◆ Exercise details ◆
Where the records below show a line containing "eexists _, []. split; [reflexivity|].", start copying; end with the line containing "which fewer than", and copy it too.

[Records from a data source]
(** The unsafe head is block 8, and block 7 is confirmed. *)
Lemma force_reset_spec_witness :
  exists e' rest,
    OnEvent (ex_engine ex_labels) ex_controller (ForceResetEvent ex_reset)
      = Some (Some (e', [TryUpdateEngineEvent None;
          EngineResetConfirmedEvent (ref_at 7) (ref_at 8) (ref_at 7) (ref_at 7) (ref_at 6)] ++ rest))
    /\ unsafeHead e' = ref_at 8.
Proof.
  eexists _, []. split; [reflexivity|].
  destruct (force_reset_spec (ex_engine ex_labels) ex_controller ex_reset _ _ eq_refl) as [H _].
  exact H.
Defined.

Lemma build_seal_advances_heads_witness :
  let ref := ref_at 12 in
  exists e' log,
    Drain 30 (ex_engine ex_labels) ex_controller
      [BuildSealEvent {| pi_ID := 77; pi_Timestamp := 24 |} true] = Some (e', [], log)
    /\ all_heads e' ref (ref_at 9)
    /\ last log = Some (ForkchoiceUpdateEvent ref ref (ref_at 9)).
Proof.
  intros ref.
  apply (build_seal_advances_heads (ex_engine ex_labels) ex_controller
           {| pi_ID := 77; pi_Timestamp := 24 |}
           {| ParentBeaconBlockRoot := None; env_ExecutionPayload := payload_at 12 |} ref);
    [intros fc; exists None; reflexivity|constructor; discriminate|reflexivity|reflexivity
    |reflexivity|discriminate|reflexivity|reflexivity|reflexivity|discriminate].
Defined.
(** C2: what the batcher writes to a span channel the verifier reads from it.
    Blocks are added until one is refused because the channel is full (or all
    are taken), and the channel is closed.  Then, for every compression, every
    target size and every limit of blocks per span batch: frames of any size of
    which fewer than 65536 are enough carry the channel, in any order of arrival
    to a channel bank that does not require order and in order to one that does;
    and the channel reader hands out span batches of exactly the blocks that were
    taken, in order, with their first parent and last origin checks, and then
    asks for the next channel, whenever Delta is active at the L1 block of the
    channel (and Fjord, unless the compression is zlib) and that block is not
    older than the blocks. *)
Theorem span_channel_roundtrip cfg chainID tgt algo maxBlocks id co0 blocks co acc r : L2ChainID cfg = Some chainID ->
  NewSpanChannelOut tgt algo (NewChainSpec cfg) maxBlocks (Ok id) = Ok co0 ->
  add_all co0 blocks = (co, acc, r) -> r = Ok tt \/ (exists e, r = Err e /\ full_error e) ->
  Forall (fun s => Forall (tx_ok chainID) (sb_Transactions s)) blocks.*1 ->
  Z.of_nat (length (concat (sb_Transactions <$> blocks.*1))) < two64 ->
  (acc <> [] -> span_ok (BlockTime cfg) acc) -> span_small acc ->
  exists co', co_Close co = (co', Ok tt) /\ co_id co' = id /\
    (forall m, 23 < m < two64 -> lenZ (compressed (compressor co')) / (m - 23) < two16 -> framed co' m) /\
    (forall (p p' : P), NextRawChannel p = (p', Ok (compressed (compressor co'))) ->
       IsDelta cfg (l1_Time (raw_Origin p')) = true -> (algo <> Zlib -> IsFjord cfg (l1_Time (raw_Origin p')) = true) ->
       Forall (fun s => sb_Timestamp s <= l1_Time (raw_Origin p')) acc ->
       exists gs (sbs : list (SpanBatch T)), concat gs = acc /\ Forall2 span_of gs sbs /\
         read_all (S (length gs)) (NewChannelInReader cfg p) = (Span <$> sbs, Err NotEnoughData)).
Proof.
  intros Hid Hnew Hadd Hr Htx Hsz Hok Hsm.
  destruct (New_inv (holds := holds) (L2Time (cfg_Genesis cfg)) chainID tgt algo _ maxBlocks id co0 Hnew eq_refl Hid)
    as (Hi & Hset & Hcl & Hw & Hcid & Hfr & Hspec & Hbr).
  destruct (add_all_spec _ _ blocks co0 [] [] co acc r Hi Hset Hcl Hw Htx Hsz Hadd Hr) as (Hwr & Hs1 & Hcl1 & Hw1).
  destruct (Close_spec _ _ co _ Hwr Hcl1) as (co' & Hclose & Hcl' & Hs2 & rlp & gs & Hrlp & Hca & Hcat & Hne & Hsp).
  simpl in Hcat, Hw1. destruct Hs1 as (Hid1 & Hfr1 & Hspec1 & Hbr1), Hs2 as (Hid2 & Hfr2 & _ & _).
  exists co'. split; [done|]. split; [congruence|]. split; [intros m; apply closed_framed; [done|congruence]|].
  intros p p' Hp Hdelta Hfjord Hts. rewrite <-Hcat in Hok, Hsm. exists gs. set (t := l1_Time (raw_Origin p')) in *.
  set (cr := cr_with (NewChannelInReader cfg p) (Some {| bf_stream := {| rd_data := rlp; rd_end := EOF |};
    bf_limit := MaxRLPBytesPerChannel (NewChainSpec cfg) t |}) p').
  destruct (read_spans (holds := holds) cfg chainID gs Hid cr rlp (MaxRLPBytesPerChannel (NewChainSpec cfg) t)) as (sbs & Hread & Hall); try done.
  { by apply groups_ok. }
  { rewrite Hrlp, <-Hspec, <-Hspec1. by apply Hw1. }
  exists sbs. split; [done|]. split; [done|]. rewrite <-Hread. cbn [read_all].
  assert (cr_NextBatch (NewChannelInReader cfg p) = cr_NextBatch cr) as ->; [|done].
  unfold cr_NextBatch. assert (ensure_channel (NewChannelInReader cfg p) = ensure_channel cr) as ->; [|done].
  unfold ensure_channel. cbn [nextBatchFn NewChannelInReader cr_prev cr cr_with]. rewrite Hp. unfold WriteChannel.
  cbn [cr_Origin cr_prev cr_with cr_spec cr_cfg NewChannelInReader]. fold t. rewrite Hbr1, Hbr in Hca.
  rewrite (BatchReader_carries _ _ _ _ _ Hca); [done|]. intros Hz. apply Hfjord. intros ->. by rewrite bool_decide_eq_true_2 in Hz.
Qed.
End roundtrip.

◆ Exercise solution ◆
  eexists _, []. split; [reflexivity|].
  destruct (force_reset_spec (ex_engine ex_labels) ex_controller ex_reset _ _ eq_refl) as [H _].
  exact H.
Defined.

Lemma build_seal_advances_heads_witness :
  let ref := ref_at 12 in
  exists e' log,
    Drain 30 (ex_engine ex_labels) ex_controller
      [BuildSealEvent {| pi_ID := 77; pi_Timestamp := 24 |} true] = Some (e', [], log)
    /\ all_heads e' ref (ref_at 9)
    /\ last log = Some (ForkchoiceUpdateEvent ref ref (ref_at 9)).
Proof.
  intros ref.
  apply (build_seal_advances_heads (ex_engine ex_labels) ex_controller
           {| pi_ID := 77; pi_Timestamp := 24 |}
           {| ParentBeaconBlockRoot := None; env_ExecutionPayload := payload_at 12 |} ref);
    [intros fc; exists None; reflexivity|constructor; discriminate|reflexivity|reflexivity
    |reflexivity|discriminate|reflexivity|reflexivity|reflexivity|discriminate].
Defined.
(** C2: what the batcher writes to a span channel the verifier reads from it.
    Blocks are added until one is refused because the channel is full (or all
    are taken), and the channel is closed.  Then, for every compression, every
    target size and every limit of blocks per span batch: frames of any size of
    which fewer than 65536 are enough carry the channel, in any order of arrival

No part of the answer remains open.